| TASK DETAILS |
In the data below, find every line with the word "ENAMETOOLONG" and copy it out.

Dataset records
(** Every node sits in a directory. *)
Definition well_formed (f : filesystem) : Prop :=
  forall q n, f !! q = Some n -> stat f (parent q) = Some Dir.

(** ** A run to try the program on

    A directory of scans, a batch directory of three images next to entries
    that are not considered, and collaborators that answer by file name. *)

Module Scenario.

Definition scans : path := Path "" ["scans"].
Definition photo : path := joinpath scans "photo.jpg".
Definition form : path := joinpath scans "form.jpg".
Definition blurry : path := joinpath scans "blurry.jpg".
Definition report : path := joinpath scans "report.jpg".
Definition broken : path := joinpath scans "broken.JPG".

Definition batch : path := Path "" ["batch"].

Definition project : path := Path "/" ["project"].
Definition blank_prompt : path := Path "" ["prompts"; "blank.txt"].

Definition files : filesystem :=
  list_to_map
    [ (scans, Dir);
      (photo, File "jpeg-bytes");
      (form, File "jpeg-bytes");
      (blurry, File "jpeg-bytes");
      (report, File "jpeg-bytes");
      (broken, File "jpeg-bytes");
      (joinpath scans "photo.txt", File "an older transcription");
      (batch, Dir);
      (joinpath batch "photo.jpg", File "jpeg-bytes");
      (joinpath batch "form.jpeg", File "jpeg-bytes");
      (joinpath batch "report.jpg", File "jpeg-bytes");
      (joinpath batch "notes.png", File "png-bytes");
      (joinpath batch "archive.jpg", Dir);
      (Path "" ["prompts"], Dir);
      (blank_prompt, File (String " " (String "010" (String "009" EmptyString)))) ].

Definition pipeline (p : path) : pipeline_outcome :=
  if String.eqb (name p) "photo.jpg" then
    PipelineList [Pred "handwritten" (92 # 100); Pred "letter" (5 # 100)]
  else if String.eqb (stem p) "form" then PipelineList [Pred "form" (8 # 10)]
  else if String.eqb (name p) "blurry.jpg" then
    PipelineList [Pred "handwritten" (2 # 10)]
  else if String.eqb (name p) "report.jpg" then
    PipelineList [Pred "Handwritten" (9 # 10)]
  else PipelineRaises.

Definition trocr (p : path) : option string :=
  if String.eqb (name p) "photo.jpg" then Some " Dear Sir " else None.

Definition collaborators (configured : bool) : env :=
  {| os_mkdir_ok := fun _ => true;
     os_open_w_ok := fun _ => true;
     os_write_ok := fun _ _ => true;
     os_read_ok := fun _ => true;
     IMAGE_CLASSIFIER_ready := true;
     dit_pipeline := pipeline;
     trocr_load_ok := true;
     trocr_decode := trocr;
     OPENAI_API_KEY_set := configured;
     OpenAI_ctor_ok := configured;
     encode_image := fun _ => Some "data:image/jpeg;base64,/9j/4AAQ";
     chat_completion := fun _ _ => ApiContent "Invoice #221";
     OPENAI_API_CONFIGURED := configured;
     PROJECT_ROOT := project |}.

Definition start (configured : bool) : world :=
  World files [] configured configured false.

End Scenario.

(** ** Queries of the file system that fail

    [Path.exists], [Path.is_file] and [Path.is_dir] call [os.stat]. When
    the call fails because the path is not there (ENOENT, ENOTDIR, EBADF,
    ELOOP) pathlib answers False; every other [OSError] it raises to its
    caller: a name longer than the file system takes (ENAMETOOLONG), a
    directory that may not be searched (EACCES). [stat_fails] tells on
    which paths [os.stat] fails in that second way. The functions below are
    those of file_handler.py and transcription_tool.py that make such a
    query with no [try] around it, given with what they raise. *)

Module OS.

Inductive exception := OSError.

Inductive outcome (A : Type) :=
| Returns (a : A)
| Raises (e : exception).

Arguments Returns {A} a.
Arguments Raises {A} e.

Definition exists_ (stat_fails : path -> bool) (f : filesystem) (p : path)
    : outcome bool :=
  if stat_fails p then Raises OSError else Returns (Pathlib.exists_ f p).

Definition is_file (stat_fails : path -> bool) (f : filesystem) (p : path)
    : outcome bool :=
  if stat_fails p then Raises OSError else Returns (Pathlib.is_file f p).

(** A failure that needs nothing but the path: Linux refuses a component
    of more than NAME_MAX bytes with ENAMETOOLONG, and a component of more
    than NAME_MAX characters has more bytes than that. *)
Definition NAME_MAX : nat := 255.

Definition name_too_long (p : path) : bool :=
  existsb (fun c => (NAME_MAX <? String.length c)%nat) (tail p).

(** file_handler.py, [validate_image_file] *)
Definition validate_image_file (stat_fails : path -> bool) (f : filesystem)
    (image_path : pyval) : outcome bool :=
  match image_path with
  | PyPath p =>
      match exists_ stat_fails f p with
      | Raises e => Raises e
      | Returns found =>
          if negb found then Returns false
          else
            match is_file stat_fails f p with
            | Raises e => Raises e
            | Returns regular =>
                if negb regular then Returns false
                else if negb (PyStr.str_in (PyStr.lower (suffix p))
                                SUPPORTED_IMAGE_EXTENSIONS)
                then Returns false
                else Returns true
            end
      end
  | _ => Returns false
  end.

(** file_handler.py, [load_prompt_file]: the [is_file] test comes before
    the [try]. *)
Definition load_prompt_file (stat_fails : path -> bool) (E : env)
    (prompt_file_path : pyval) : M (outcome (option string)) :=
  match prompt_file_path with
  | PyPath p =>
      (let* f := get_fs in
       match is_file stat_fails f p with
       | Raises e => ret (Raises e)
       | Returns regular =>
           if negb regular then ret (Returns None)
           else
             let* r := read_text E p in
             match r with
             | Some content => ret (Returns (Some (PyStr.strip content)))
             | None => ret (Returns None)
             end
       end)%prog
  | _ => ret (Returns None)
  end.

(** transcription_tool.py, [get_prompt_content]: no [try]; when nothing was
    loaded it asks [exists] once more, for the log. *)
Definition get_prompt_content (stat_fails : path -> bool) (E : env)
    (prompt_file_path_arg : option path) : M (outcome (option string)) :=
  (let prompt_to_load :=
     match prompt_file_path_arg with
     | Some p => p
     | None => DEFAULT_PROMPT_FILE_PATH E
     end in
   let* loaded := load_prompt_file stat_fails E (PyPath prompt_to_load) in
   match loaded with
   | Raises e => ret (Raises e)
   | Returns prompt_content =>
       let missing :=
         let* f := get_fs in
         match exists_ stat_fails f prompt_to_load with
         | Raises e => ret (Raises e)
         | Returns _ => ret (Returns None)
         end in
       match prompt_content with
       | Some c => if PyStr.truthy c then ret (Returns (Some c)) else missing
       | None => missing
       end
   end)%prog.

| WORKED SOLUTION |
    caller: a name longer than the file system takes (ENAMETOOLONG), a
    of more than NAME_MAX bytes with ENAMETOOLONG, and a component of more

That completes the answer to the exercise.